Step 1: Compute Sigmoid Probabilities

Convert logits to probabilities using the sigmoid function:

$$
\hat{y}_k = \frac{1}{1 + e^{-z_k}}
$$

For each class:

  • $\hat{y}_1 = \frac{1}{1 + e^{-2.0}} \approx 0.88$ (cat)
  • $\hat{y}_2 = \frac{1}{1 + e^{1.0}} \approx 0.27$ (bird)
  • $\hat{y}_3 = \frac{1}{1 + e^{-0.5}} \approx 0.62$ (dog)

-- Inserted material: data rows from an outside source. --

(** ** The system *)
Inductive Job :=
  | JRegister (fresh : Fresh) (input : RegisterIdentityInput)
  | JAttach (id : string) | JDetach (id : string) | JStartLocal | JStart | JStop.
Definition job (j : Job) : CP (res unit) :=
  match j with
  | JRegister fresh input => on_ok (registerManagedIdentity fresh input) (λ _, give (Ok tt))
  | JAttach id => attachPersistedIdentity id
  | JDetach id => detach_call id
  | JStartLocal => sync r <- startLocal ;; give r
  | JStart => start
  | JStop => sync r <- stop ;; give r
  end.
(** What else happens between two awaits. *)
Inductive outside (w : SignetCore) : SignetCore → Prop :=
  | o_clock n : (sc_now w ≤ n)%Z → outside w (on_now (λ _, n) w)
  | o_table f : sc_open w = true → outside w (on_table f w)
  | o_message h cutoff msg : (h, co_messages cutoff) ∈ sc_consumers w → h ∉ sc_aborted w →
      outside w (deliver_message cutoff msg w)
  | o_group h id g name : (h, co_groups id) ∈ sc_consumers w → h ∉ sc_aborted w →
      outside w (deliver_group id g name w)
  | o_dm h dm peer : (h, co_dms) ∈ sc_consumers w → h ∉ sc_aborted w → outside w (deliver_dm dm peer w)
  | o_heartbeat : sc_heartbeat w = true → outside w (heartbeat_fires w)
  | o_liveness : sc_liveness w = true → outside w (liveness_fires w)
  | o_subscribe handler : outside w (em_on handler w)
  | o_unsubscribe handler : outside w (em_off handler w)
  | o_groups object groupIds : outside w (add_groups object groupIds w)
  | o_forget g : outside w (forgetGroup g w).1
  | o_unregister id : outside w (unregisterManagedClient id w).1.

(** ** The invariant of the core *)
Definition tracked (w : SignetCore) (handle : nat) : Prop :=
  handle ∈ map st_handle (sc_streams w) ∨ handle ∈ sc_aborted w.
Definition is_down (s : SignetState) : bool :=
  match s with sg_idle | sg_error | sg_stopped => true | _ => false end.
Record core_inv (w : SignetCore) : Prop := {
  ci_heartbeat : sc_heartbeat w = bool_decide (sc_state w = sg_running);
  ci_liveness : sc_liveness w = bool_decide (sc_state w = sg_running);
  ci_state : sc_state w ≠ sg_stopping;
  ci_open : sc_open w = negb (bool_decide (sc_state w = sg_stopped));
  ci_registry : ∀ id o, om_get id (sc_registry w) = Some o →
    ∃ m, sc_objects w !! o = Some m ∧ mc_identityId m = id;
  ci_down : is_down (sc_state w) = true → sc_registry w = [];
  ci_consumers : ∀ h c, (h, c) ∈ sc_consumers w → tracked w h
}.
(** What a synchronous part of a job that is no life-cycle operation does. *)
Record works (w w' : SignetCore) : Prop := {
  wk_inv : core_inv w → core_inv w';
  wk_state : sc_state w' = sc_state w;
  wk_tracked : ∀ h, tracked w h → tracked w' h
}.
#[local] Instance works_preorder : PreOrder works.
Proof.
  split.
  - intros w. by split.
  - intros w1 w2 w3 [A1 B1 C1] [A2 B2 C2]. split; [auto|congruence|auto].
Qed.

(** The stream an answered effect opened. *)
Definition opened {X} (e : seff X) : X → option nat :=
  match e in seff X return X → option nat with
  | STick => λ _, None
  | SCall e' =>
      match e' in ceff A return attempt A → option nat with
      | CStream _ _ => λ x, match x with Returned (Ok h) => Some h | _ => None end
      | _ => λ _, None
      end
  end.
(** A program that only [works] and forgets no stream it opens. *)
Fixpoint good {R} (p : prog SignetCore seff R) : Prop :=
  match p with
  | Ret _ => True
  | Sync f k => ∀ w, works w (f w).1 ∧ good (k (f w).2)
  | Await e k => ∀ x, good (k x) ∧ ∀ w h, opened e x = Some h → tracked (settle w (k x)).1 h
  end.
Lemma good_syncs {R} (p : prog SignetCore seff R) : good p → syncs_in works p.
Proof.
  induction p as [a|X e k IH|X f k IH]; cbn; [done| |].
  - intros Hg x. apply IH, Hg.
  - intros Hg w. destruct (Hg w). auto.
Qed.
Lemma good_settle {R} (p : prog SignetCore seff R) w :
  good p → works w (settle w p).1 ∧ good (settle w p).2.
Proof.
  revert w. induction p as [a|X e k IH|X f k IH]; intros w Hg; cbn; [by split|by split|].
  destruct (Hg w) as [H1 H2]. destruct (IH _ (f w).1 H2) as [H3 H4]. split; [by etrans|done].
Qed.
Lemma settle_bind_tracked {A B} (p : prog SignetCore seff A) (f : A → prog SignetCore seff B) w h :
  (∀ a, good (f a)) → tracked (settle w p).1 h → tracked (settle w (bind p f)).1 h.
Proof.
  intros Hf Ht. rewrite settle_bind. destruct (settle w p).2 as [a|X e k|X g k]; [|done|done].
  by apply (proj1 (good_settle (f a) _ (Hf a))).
Qed.
Lemma good_bind {A B} (p : prog SignetCore seff A) (f : A → prog SignetCore seff B) :
  good p → (∀ a, good (f a)) → good (bind p f).
Proof.
  intros Hp Hf. induction p as [a|X e k IH|X g k IH]; cbn in *; [done| |].
  - intros x. destruct (Hp x) as [H1 H2]. split; [auto|]. intros w h Ho. by apply settle_bind_tracked, H2.
  - intros w. destruct (Hp w). auto.
Qed.
Lemma good_try {A B} (p : CP A) (k : A → CP B) : good p → (∀ a, good (k a)) → good (bind_try p k).
Proof. intros Hp Hk. apply good_bind; [done|]. by intros []. Qed.
Lemma good_on_ok {A B} (p : CP (res A)) (k : A → CP (res B)) : good p → (∀ a, good (k a)) → good (on_ok p k).
Proof. intros Hp Hk. apply good_try; [done|]. by intros []. Qed.
Lemma good_or_fail {A B} m (p : CP (res A)) (k : A → CP (res B)) : good p → (∀ a, good (k a)) → good (or_fail m p k).
Proof. intros Hp Hk. apply good_try; [done|]. by intros []. Qed.
Definition opens {A} (e : ceff A) : bool := match e with CStream _ _ => true | _ => false end.
Lemma good_call {A} (e : ceff A) : opens e = false → good (call e).
Proof. destruct e; intros Ho; try done; intros x; by split. Qed.
Lemma good_run_now {A} (f : SignetCore → SignetCore * A) : (∀ w, works w (f w).1) → good (run_now f).
Proof. intros Hf w. split; [auto|]. intros x. by split. Qed.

Step 2: Compute BCE for Each Class

Using the formula:

$$
L_k = - \Big( y_k \log(\hat{y}_k) + (1 - y_k) \log(1 - \hat{y}_k) \Big)
$$

For each class:

  1. Cat $y_1 = 1, \hat{y}_1 = 0.88$:
    $$
    L_1 = - \log(0.88) \approx 0.13
    $$

  2. Bird $y_2 = 0, \hat{y}_2 = 0.27$:
    $$
    L_2 = - \log(0.73) \approx 0.31
    $$

  3. Dog $y_3 = 1, \hat{y}_3 = 0.62$:
    $$
    L_3 = - \log(0.62) \approx 0.48
    $$

Step 3: Compute Total Loss

The total loss is the average BCE over all classes:

$$
L = \frac{1}{3} \Big( L_1 + L_2 + L_3 \Big) \approx \frac{1}{3} (0.13 + 0.31 + 0.48) = 0.31
$$


6. Summary

  1. Binary Cross-Entropy Formula:
    For multi-label classification:

    $$
    L = -\frac{1}{K} \sum_{k=1}^K \Big( y_k \log(\hat{y}_k) + (1 - y_k) \log(1 - \hat{y}_k) \Big)
    $$

  2. Why It Works:

    • Each label is treated as an independent binary classification problem.
    • Sigmoid activation normalizes logits into probabilities for each class.
  3. Application:
    Used in tasks like:

    • Multi-label image tagging (e.g., "cat", "dog").
    • Text classification with multiple categories.
  4. Example Loss Calculation:
    For logits $[2.0, -1.0, 0.5]$ and true labels $[1, 0, 1]$, the total BCE loss is $0.31$.